In diesem Video haben wir die Machbarkeit der Elektroporation-vermittelte Gentransfer in die Gesichts-Mesenchym von Xenopus Kaulquappen nachgewiesen. Mit diesem Ansatz können wir umgehen frühen Entwicklungsstadium Einfluss der Manipulation von Gen-Funktion ermöglicht es uns, spezifische Gewebe zu späteren Zeitpunkten Ziel. Unsere Studien zeigen, dass heterogene Populationen von kraniofazialen mesenchymalen Zellen beeinflusst werden kann, so dass wir Abstammung elektroporiert Zellen sowie Zell-autonome Anforderungen für Proteine von Interesse zu untersuchen. In Kombination mit Live-Bildgebung können wir mit diesem Ansatz Genfunktion Studie über die Zeit, während der kraniofazialen Entwicklung. Dieses neuartige Verfahren hebt die Lenkbarkeit des Xenopus für das Studium der Organogenese. Wir gehen davon aus, dass diese Methode im Großen und Ganzen kann angepasst werden, um Morphogenese und Differenzierung von anderen Geweben sowie zu studieren.

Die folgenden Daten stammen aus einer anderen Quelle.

Section facts.
(** [seen]: pieces that were there at first or verified since; [started]: a startup
    prefetch has run. *)
Context (seen : gset Z) (started : bool).

Definition done_range (e : entry) (r : Z * Z) : Prop := valid_range e r = true ∧ ∀ x, x ∈ range_pieces r → x ∈ seen.
Definition busy (c : pcall) : bool := match p_phase c with Fetching _ _ _ _ _ | TaskOver _ => true | _ => false end.
Definition call_ok (e : entry) (k : nat) (c : pcall) : Prop :=
  match p_phase c with
  | Awaiting _ => p_aborted c = None ∧ (e_destroyed e = false → held k (e_log e) = 0)
  | Fetching first last piece pieces ranges =>
      p_aborted c = None ∧ (e_destroyed e = false → held k (e_log e) = 1) ∧
      ∃ past r before, p_ranges c = past ++ r :: ranges ∧ range_pieces r = before ++ piece :: pieces ∧
        first = range_first r ∧ last = range_last r ∧ valid_range e r = true ∧
        (∀ x, x ∈ before → x ∈ seen) ∧ (∀ r, r ∈ past → done_range e r)
  | TaskOver r | Returned r =>
      (r = Ok tt → ∀ r, r ∈ p_ranges c → done_range e r) ∧ (e_destroyed e = false → held k (e_log e) = 0)
  end.
(** The invariant but for call [k]. *)
Record rest (k : nat) (e : entry) : Prop := {
  r_bits : e_bits e ⊆ seen;
  r_calls : ∀ j c, j ≠ k → e_calls e !! j = Some c → call_ok e j c;
  r_new : ∀ j, (length (e_calls e) ≤ j)%nat → j ≠ k → e_destroyed e = false → held j (e_log e) = 0;
  r_prefetch : ∀ j, e_prefetch e = Some j → e_task e = Some j ∧ (j = k ∨ ∃ c, e_calls e !! j = Some c ∧ busy c = true);
  r_back : e_destroyed e = false → all_selected (e_log e) = true →
    e_rescanned e = true ∧ e_paused e = false ∧ e_prefetch e = None ∧ (e_background e = true ∨ started = true);
  r_started : e_startups e ≠ 0%nat → started = true
}.
Record inv (e : entry) : Prop := {
  i_bits : e_bits e ⊆ seen;
  i_calls : ∀ j c, e_calls e !! j = Some c → call_ok e j c;
  i_new : ∀ j, (length (e_calls e) ≤ j)%nat → e_destroyed e = false → held j (e_log e) = 0;
  i_prefetch : ∀ j, e_prefetch e = Some j → e_task e = Some j ∧ ∃ c, e_calls e !! j = Some c ∧ busy c = true;
  i_back : e_destroyed e = false → all_selected (e_log e) = true →
    e_rescanned e = true ∧ e_paused e = false ∧ e_prefetch e = None ∧ (e_background e = true ∨ started = true);
  i_started : e_startups e ≠ 0%nat → started = true
}.
Lemma inv_rest k e : inv e → rest k e.
Proof using Type. intros [H1 H2 H3 H4 H5 H6]. split; try done; [eauto|auto|]. intros j Hj. destruct (H4 j Hj); auto. Qed.
Lemma rest_inv k c e :
  rest k e → e_calls e !! k = Some c → call_ok e k c → (e_prefetch e = Some k → busy c = true) → inv e.
Proof using Type.
  intros [H1 H2 H3 H4 H5 H6] Hk Hc Hb. split; try done.
  - intros j d Hj. destruct (decide (j = k)) as [->|]; [congruence|by apply H2].
  - intros j Hj Hd. destruct (decide (j = k)) as [->|]; [apply lookup_lt_Some in Hk; lia|by apply H3].
  - intros j Hj. destruct (H4 j Hj) as [? [->|?]]; [|done]. split; [done|]. exists c. auto.
Qed.
Lemma set_phase_lookup k x e : e_calls (set_phase k x e) !! k = (λ c, PCall x (p_aborted c) (p_ranges c)) <$> e_calls e !! k.
Proof using Type. unfold set_phase. cbn. by rewrite list_lookup_alter_eq. Qed.
Lemma release_calls k first last e : e_calls (release k first last e) = e_calls e.
Proof using Type. unfold release. by destruct (e_destroyed e). Qed.
Lemma rest_phase k x e : rest k e → rest k (set_phase k x e).
Proof using Type.
  intros [H1 H2 H3 H4 H5 H6]. unfold set_phase. split; try done; cbn.
  - intros j c Hj Hc. rewrite list_lookup_alter_ne in Hc by done. by apply H2.
  - intros j. rewrite length_alter. by apply H3.
  - intros j Hj. destruct (H4 j Hj) as [? [->|(c & ? & ?)]]; [by auto|]. split; [done|].
    destruct (decide (j = k)) as [->|]; [by left|]. right. exists c. by rewrite list_lookup_alter_ne.
Qed.
(** An act of call [k] leaves the others alone. *)
Lemma rest_say k a e :
  (match a with Select j _ _ | Deselect j _ _ => j = k | _ => False end) → rest k e → rest k (say a e).
Proof using Type.
  intros Ha [H1 H2 H3 H4 H5 H6].
  assert (HW : ∀ j, j ≠ k → held j (e_log e ++ [a]) = held j (e_log e)).
  { intros j Hj. rewrite held_snoc. destruct a; try done; subst; unfold weight; rewrite decide_False by done; lia. }
  split; try done; cbn.
  - intros j c Hj Hc. specialize (H2 j c Hj Hc). unfold call_ok in *. cbn. rewrite HW by done. by destruct (p_phase c).
  - intros j Hj Hn Hd. rewrite HW by done. by apply H3.
  - intros Hd. rewrite all_selected_snoc. destruct a; try done; by apply H5.
Qed.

The authors have nothing to disclose.
Wir sind dankbar, dass Nancy Papalopulu und Boyan Bonev für die Unterstützung bei Xenopus Elektroporation. Wir danken auch Marc Dionne für die kritische Durchsicht, Jeremy Green und John Wallingford für hilfreiche Diskussionen und die Mitglieder des Liu-Labor für ihre Unterstützung. Diese Arbeit wurde durch Zuschüsse aus dem BBSRC (BB/E013872/1) und dem Wellcome Trust (081880/Z/06/Z) zu KJL finanziert.